And the European Parliament voted to cut subsidies from Spanish bullfights. Well, that is good news. But humans still eat, factory farm and slaughter millions, nay, billions of cows without thinking about it. As you know, I believe at least the bullfight means humans have to face their actions. Let us be conscious of what we do.

In casual conversation with a woman waiting for a meeting the other day, an acquaintance, no more, we covered some of these topics. She sighed and looked out of the window, ‘Oh, I just can’t go there’.

What did she mean? This is a highly educated psychologist explaining that thinking about environmental news of the day is too much for her.

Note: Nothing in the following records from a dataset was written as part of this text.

(* ===== verification/MobileInit.v ===== *)
(** * mobile/config.go: building the phone's client

    [init] makes the libp2p host from the settings, remembers the device's address with the
    relays as a fallback, chooses the exchange, and builds the blockchain client whose
    transport signs every request when the settings have an identity. The libraries it calls
    are given by their results. The dialling of the transport is Mobile.v's DialContext. *)

From S2P Require Import Prelude GoStd Json GoPath SignedAuth PeerId Effects Access Node BlOptions ExOptions Mobile.

#[local] Open Scope string_scope.
#[local] Open Scope Z_scope.

Definition noopExchange := "noop".
Definition devRelays := ["/dns/relay.dev.fx.land/tcp/4001/p2p/12D3KooWDRrBaAfPwsGJivBoUw5fE7ZpDiyfUjqgiURq2DEcL835"].

Record Config := mkConfig {
  cf_Identity : string; cf_StorePath : string; cf_Exchange : string; cf_BloxAddr : string;
  cf_StaticRelays : option (list string);      (** [None]: nil *)
  cf_ForceReachabilityPrivate : bool; cf_DisableResourceManger : bool; cf_SyncWrites : bool;
  cf_AllowTransientConnection : bool; cf_PoolName : string; cf_BlockchainEndpoint : string; cf_IpfsDHTLookupDisabled : bool
}.

Definition NewConfig : Config :=
  mkConfig "" "" "" "" (Some devRelays) true true false true "0" "api.node3.functionyard.fula.network" false.

(** libp2p's host, addresses and keys, the exchange and the DHT. *)
Class PhoneLib := {
  pl_AddrInfoFromP2pAddr : string -> outcome ();                    (** NewMultiaddr and AddrInfoFromP2pAddr *)
  pl_AddrInfoFromString : string -> outcome (string * list string);
  pl_NewMultiaddr : string -> outcome ();
  pl_UnmarshalPrivateKey : string -> outcome string;
  pl_libp2p_New : option string -> outcome string;                  (** the host's peer id *)
  pl_NewFxExchange : list XOption -> outcome ();
  pl_dht_New : outcome ();
  pl_SetAuth : string -> string -> outcome ();
  pl_Start : outcome ()
}.

(** The client that [init] fills in. *)
Record Made := mkMade {
  md_self : string;
  md_relays : list string;
  md_bloxPid : string;
  md_addrs : list string;                                           (** peerstore addresses of the device *)
  md_noop : bool;
  md_bl : option (BlOptions.options * AuthState);
  md_dht : bool
}.

Section init.
Context `{L : PhoneLib}.

Fixpoint check_relays (l : list string) : outcome () :=
  match l with
  | [] => Ok ()
  | r :: l => _ <-! pl_AddrInfoFromP2pAddr r;; check_relays l
  end.

(** The device's address, and the relay circuits unless it is one itself. *)
Definition device_addrs (bloxAddr : string) (addrs relays : list string) : list string :=
  addrs ++ (if negb (Contains bloxAddr "p2p-circuit")
            then omap (fun r => match pl_NewMultiaddr (r +:+ "/p2p-circuit") with Ok _ => Some (r +:+ "/p2p-circuit") | _ => None end) relays
            else []).

Definition exchange_options (cfg : Config) (self : string) : list XOption :=
  [ExOptions.WithAuthorizer self; ExOptions.WithAllowTransientConnection (cf_AllowTransientConnection cfg);
   ExOptions.WithIpniPublishDisabled true; ExOptions.WithMaxPushRate 50; ExOptions.WithDhtProviderOptions 4].

Definition blc_options (cfg : Config) (self : string) (relays : list string) (pk : option string) : list BlOptions.Option :=
  [BlOptions.WithAuthorizer self; WithSelfPeerID self; BlOptions.WithAllowTransientConnection (cf_AllowTransientConnection cfg);
   WithBlockchainEndPoint (cf_BlockchainEndpoint cfg); WithRelays relays; WithTopicName (cf_PoolName cfg); WithTimeout 65]
  ++ (match pk with Some k => [WithRequestSigning (Some k)] | None => [] end).

Definition init (cfg : Config) : outcome Made :=
  let relays := match cf_StaticRelays cfg with Some l => l | None => devRelays end in
  _ <-! check_relays relays;;
  pk <-! (if (cf_Identity cfg =? "")%string then Ok None else k <-! pl_UnmarshalPrivateKey (cf_Identity cfg);; Ok (Some k));;
  self <-! pl_libp2p_New pk;;
  device <-! (if (cf_BloxAddr cfg =? "")%string
              then (if (cf_Exchange cfg =? noopExchange)%string then Ok ("", []) else Err "the BloxAddr must be specified until autodiscovery service is implemented")
              else a <-! pl_AddrInfoFromString (cf_BloxAddr cfg);; Ok (a.1, device_addrs (cf_BloxAddr cfg) a.2 relays));;
  let '(bloxPid, addrs) := device in
  if (cf_Exchange cfg =? noopExchange)%string then Ok (mkMade self relays bloxPid addrs true None false)
  else
    _ <-! pl_NewFxExchange (exchange_options cfg self);;
    bl <-! NewFxBlockchain (blc_options cfg self relays pk);;
    let dht := negb (cf_IpfsDHTLookupDisabled cfg) && negb (bloxPid =? "")%string && match pl_dht_New with Ok _ => true | _ => false end in
    _ <-! (if negb (bloxPid =? "")%string then pl_SetAuth self bloxPid else Ok ());;
    _ <-! pl_Start;;
    Ok (mkMade self relays bloxPid addrs false (Some bl) dht).
End init.

(** ** Requests of the client *)
Section requests.
Context `{PC : PeerCrypto}.

(** SetP2PClient: the transport signs when there is a key. *)
Definition transport {R : Type} (o : BlOptions.options) (base : Request -> outcome R) (now : Z) (req : Request) : outcome R :=
  match BlOptions.signingKey o with
  | Some k => RoundTrip base now k (BlOptions.selfPeerID o) req
  | None => base req
  end.

Lemma init_bl `{L : PhoneLib} cfg m o a : init cfg = Ok m -> md_bl m = Some (o, a) ->
  BlOptions.selfPeerID o = md_self m /\
  match BlOptions.signingKey o with
  | Some k => cf_Identity cfg <> "" /\ pl_UnmarshalPrivateKey (cf_Identity cfg) = Ok k /\ pl_libp2p_New (Some k) = Ok (md_self m)
  | None => cf_Identity cfg = ""
  end.
Proof.
  intros H. unfold init in H. apply obind_Ok_inv in H as (u & _ & H). apply obind_Ok_inv in H as (pk & Hk & H).
  apply obind_Ok_inv in H as (self & Hs & H). apply obind_Ok_inv in H as ([bloxPid addrs] & _ & H).
  destruct (cf_Exchange cfg =? noopExchange)%string; [by injection H as <-|].
  apply obind_Ok_inv in H as (u1 & _ & H). apply obind_Ok_inv in H as (bl & Hb & H). apply obind_Ok_inv in H as (u2 & _ & H).
  apply obind_Ok_inv in H as (u3 & _ & [= <-]). cbn [md_bl md_self]. intros [= ->].
  unfold NewFxBlockchain in Hb. apply obind_Ok_inv in Hb as (au & _ & [= <- _]).
  destruct (String.eqb_spec (cf_Identity cfg) "") as [->|].
  - injection Hk as <-. done.
  - apply obind_Ok_inv in Hk as (k & Hk & [= <-]). done.
Qed.

Lemma sign_path now req k pid wire : signRequest now req k pid = Ok wire -> Path wire = Path req.
Proof.
  unfold signRequest. intros H. apply obind_Ok_inv in H as (b & _ & H). apply obind_Ok_inv in H as (sg & _ & [= <-]). done.
Qed.

(** C9. A phone with an identity reaches the device, one without does not. What the client
    of an initialised phone puts on the wire at [now], the device hands within 300 seconds to
    the handler of the action, as coming from the phone and with the body unchanged, whenever
    the phone is allowed the action; a client made without an identity sends no signature and
    is answered 401, whatever it asks for. *)
Theorem phone_reaches_device `{L : PhoneLib} {W : Type} (run : Handler -> string -> option string -> M W Resp) cfg m o a now now' req wire st :
  init cfg = Ok m -> md_bl m = Some (o, a) -> Header req = ∅ ->
  transport o Ok now req = Ok wire -> int64 now -> int64 now' -> Z.abs (now' - now) <= 300 ->
  (forall k, BlOptions.signingKey o = Some k -> key_pair k (md_self m)) ->
  (cf_Identity cfg <> "" -> authorized st.1 (md_self m) (path_base (Path req)) = true ->
    serveProxy run now' wire st = dispatch run (md_self m) (path_base (Path req)) (Some (body_bytes req)) st) /\
  (cf_Identity cfg = "" -> serveProxy run now' wire st = (Ok (http_Error "" StatusUnauthorized), st)).
Proof.
  intros Hi Hb Hh Hw Hn Hn' Hd Hk. destruct (init_bl _ _ _ _ Hi Hb) as [Hself Hkey]. unfold transport in Hw.
  destruct (BlOptions.signingKey o) as [k|] eqn:Ek.
  - split; [intros _ Ha|].
    + unfold RoundTrip in Hw. apply obind_Ok_inv in Hw as (w & Hs & [= ->]). rewrite Hself in Hs.
      pose proof (sign_verify _ now' _ _ _ _ (Hk k eq_refl) Hn Hn' Hd Hs) as Hv. apply sign_path in Hs.
      unfold serveProxy. by rewrite Hv, Hs, Ha.
    + intros Hi0. by destruct Hkey.
  - injection Hw as <-. split; [done|]. intros _. unfold serveProxy, verifySignedRequest, Header_Get. by rewrite Hh.
Qed.
End requests.

(** ** One phone *)
Section concrete.
#[local] Existing Instance toyCrypto.

(** Keys are the ids; the device is at a direct address. *)
#[local] Instance toyLib : PhoneLib := {|
  pl_AddrInfoFromP2pAddr := fun _ => Ok ();
  pl_AddrInfoFromString := fun s => Ok ("blox", [s]);
  pl_NewMultiaddr := fun _ => Ok ();
  pl_UnmarshalPrivateKey := fun k => Ok k;
  pl_libp2p_New := fun k => Ok (default "random" k);
  pl_NewFxExchange := fun _ => Ok ();
  pl_dht_New := Ok ();
  pl_SetAuth := fun _ _ => Ok ();
  pl_Start := Ok () |}.

Definition phone_config (identity : string) : Config :=
  mkConfig identity "" "" "/ip4/10.0.0.2/tcp/4001/p2p/blox" None true true false true "0" "api" false.
Definition device : AuthState := mkAuth "alice" "blox" {["alice"]}.
Definition free_space : Request := mkRequest "/blox-free-space" ∅ (Some (Some "{}")).

Lemma phone_reaches_device_witness :
  exists m o a wire, init (phone_config "alice") = Ok m /\ md_bl m = Some (o, a) /\ transport o Ok 1700000000 free_space = Ok wire /\
  md_addrs m = ["/ip4/10.0.0.2/tcp/4001/p2p/blox"; String.concat "" (devRelays ++ ["/p2p-circuit"])] /\
  serveProxy toy_run 1700000120 wire (device, []) =
    dispatch toy_run "alice" "blox-free-space" (Some "{}") (device, []).
Proof.
  destruct (init (phone_config "alice")) as [m|e|] eqn:Hi; try (vm_compute in Hi; discriminate Hi).
  destruct (md_bl m) as [[o a]|] eqn:Hb; [|vm_compute in Hi; injection Hi as <-; discriminate Hb].
  destruct (transport o Ok 1700000000 free_space) as [wire|e|] eqn:Hw;
    [|vm_compute in Hi; injection Hi as <-; injection Hb as <- <-; vm_compute in Hw; discriminate Hw..].
  assert (md_self m = "alice" /\ md_addrs m = ["/ip4/10.0.0.2/tcp/4001/p2p/blox"; String.concat "" (devRelays ++ ["/p2p-circuit"])] /\
    BlOptions.signingKey o = Some "alice") as (Hs & Ha & Hk)
    by (vm_compute in Hi; injection Hi as <-; injection Hb as <- <-; split; [reflexivity|split; vm_compute; reflexivity]).
  exists m, o, a, wire. do 4 (split; [done|]).
  destruct (phone_reaches_device toy_run (phone_config "alice") m o a 1700000000 1700000120 free_space wire (device, []) Hi Hb eq_refl Hw)
    as [H _]; [unfold int64; lia..| |].
  - intros k E. rewrite Hk in E. injection E as <-. rewrite Hs. exact toy_key_pair.
  - rewrite Hs in H. apply H; [discriminate|]. vm_compute. reflexivity.
Defined.
End concrete.
(** * A verified model of the five-letter-word solver (wordle_solver.py)

    The Python program is embedded shallowly:
    - a [str] is the list of its Unicode code points, so indexing,
      comparison and ordering are those of Python strings;
    - an [IndexError] raised by [s[i]] is the [None] of the option monad;
    - dictionaries ([required_counts], [Counter(word)], [patterns]) are
      [gmap]s, lists updated by index use stdpp's lookup and insert;
    - the list objects that [filter_words] could alias live in a store;
    - the dictionary file is explicit state, and the answers of the player
      are the lines of an explicit input. *)

From Stdlib Require Import String Ascii.
From stdpp Require Import base option list sorting gmap.

Local Open Scope nat_scope.

(** ** Strings *)

(** A Python character is a code point; a Python [str] is their sequence. *)
Abbreviation char := N.
Abbreviation str := (list N).

(** Source literals are written in UTF-8; [utf8] decodes the one- and
    two-byte sequences (Basic Latin and Cyrillic) into code points. *)
Fixpoint utf8_bytes (bs : list N) : str :=
  match bs with
  | [] => []
  | b :: rest =>
      if (b <? 128)%N then b :: utf8_bytes rest
      else match rest with
           | c :: rest' => ((b - 192) * 64 + (c - 128))%N :: utf8_bytes rest'
           | [] => [b]
           end
  end.

Definition utf8 (s : string) : str :=
  utf8_bytes (N_of_ascii <$> list_ascii_of_string s).

(** The three feedback characters typed by the player. *)
Definition c0 : char := 48%N.
Definition c1 : char := 49%N.
Definition c2 : char := 50%N.

(** ** Loops in the exception monad *)

(** [for x in xs: s = body(x, s)], where the body may raise. *)
Fixpoint for_each {A S : Type} (body : A → S → option S) (xs : list A) (s : S)
    : option S :=
  match xs with
  | [] => Some s
  | x :: xs' => s' ← body x s; for_each body xs' s'
  end.

(** [valid = True; for i in idxs: if not check(i): valid = False; break]. *)
Fixpoint all_checks (check : nat → option bool) (idxs : list nat) : option bool :=
  match idxs with
  | [] => Some true
  | i :: rest => b ← check i; if b : bool then all_checks check rest else Some false
  end.

Definition range5 : list nat := seq 0 5.

(** ** The candidate filter: [filter_words] (lines 206-254) *)

(** [d.get(k, 0)] on a dictionary of counters. *)
Definition get0 (d : gmap char nat) (k : char) : nat := default 0 (d !! k).

(** One iteration of [for i, ch in enumerate(guess_list)] (lines 211-213). *)
Definition count_required (feedback : str) (ich : nat * char)
    (required_counts : gmap char nat) : option (gmap char nat) :=
  f ← feedback !! ich.1;
  if bool_decide (f = c1 ∨ f = c2)
  then Some (<[ich.2 := get0 required_counts ich.2 + 1]> required_counts)
  else Some required_counts.

Definition required_counts (guess feedback : str) : option (gmap char nat) :=
  for_each (count_required feedback) (imap pair guess) ∅.

(** [Counter(word)]. *)
Definition Counter (word : str) : gmap char nat :=
  foldl (λ d ch, <[ch := get0 d ch + 1]> d) ∅ word.

(** Body of the first [for i in range(5)] (lines 221-228): [false] is
    [valid = False; break]. *)
Definition position_check (word guess feedback : str) (i : nat) : option bool :=
  f ← feedback !! i;
  if decide (f = c2) then
    w ← word !! i; g ← guess !! i; Some (bool_decide (w = g))
  else if decide (f = c1) then
    w ← word !! i; g ← guess !! i; Some (bool_decide (w ≠ g))
  else Some true.

(** Body of the second loop (lines 234-237). *)
Definition presence_check (word guess feedback : str) (i : nat) : option bool :=
  f ← feedback !! i;
  if decide (f = c1) then g ← guess !! i; Some (bool_decide (g ∈ word))
  else Some true.

(** Body of the third loop (lines 244-249). *)
Definition absent_check (required_counts word_counts : gmap char nat)
    (guess feedback : str) (i : nat) : option bool :=
  f ← feedback !! i;
  if decide (f = c0) then
    letter ← guess !! i;
    let allowed := get0 required_counts letter in
    Some (negb (allowed <? get0 word_counts letter))
  else Some true.

(** The body of [for word in words] up to the decision whether [word] is
    appended (lines 216-251). *)
Definition keep_word (required_counts : gmap char nat) (guess feedback word : str)
    : option bool :=
  if decide (word = guess) then Some false else
  valid ← all_checks (position_check word guess feedback) range5;
  if negb valid then Some false else
  valid ← all_checks (presence_check word guess feedback) range5;
  if negb valid then Some false else
  all_checks (absent_check required_counts (Counter word) guess feedback) range5.

Definition filter_words (words : list str) (guess feedback : str)
    : option (list str) :=
  rc ← required_counts guess feedback;
  for_each (λ word result,
      keep ← keep_word rc guess feedback word;
      Some (if keep : bool then result ++ [word] else result))
    words [].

She finds considering our relationship to nature too depressing to even contemplate. She feels overwhelmed. She feels hopeless.

This is one of my preoccupations. I even tried writing a short story about it once. I fear that the great beneficiary to human destruction of the environment is what they call ‘Big Pharma’.

http://www.davidicke.com/headlines/tag/big-pharma-criminals/page/3/

http://www.davidicke.com/headlines/tag/big-pharma-criminals/page/3/

There are a great number of cynical pharmaceutical companies who are laughing all the way to their annual company meetings, patting their shareholders on their drugged shoulders. We are talking billions of dollars. Clearly many folk are assisted by taking antidepressants. But for those who are concerned about our life on Earth? The more depressed people become about the environment, disappearing species, cruelty to exported livestock and mining companies dredging The Great Barrier Reef (UNBELIEVABLE!) the greater the drug companies profit.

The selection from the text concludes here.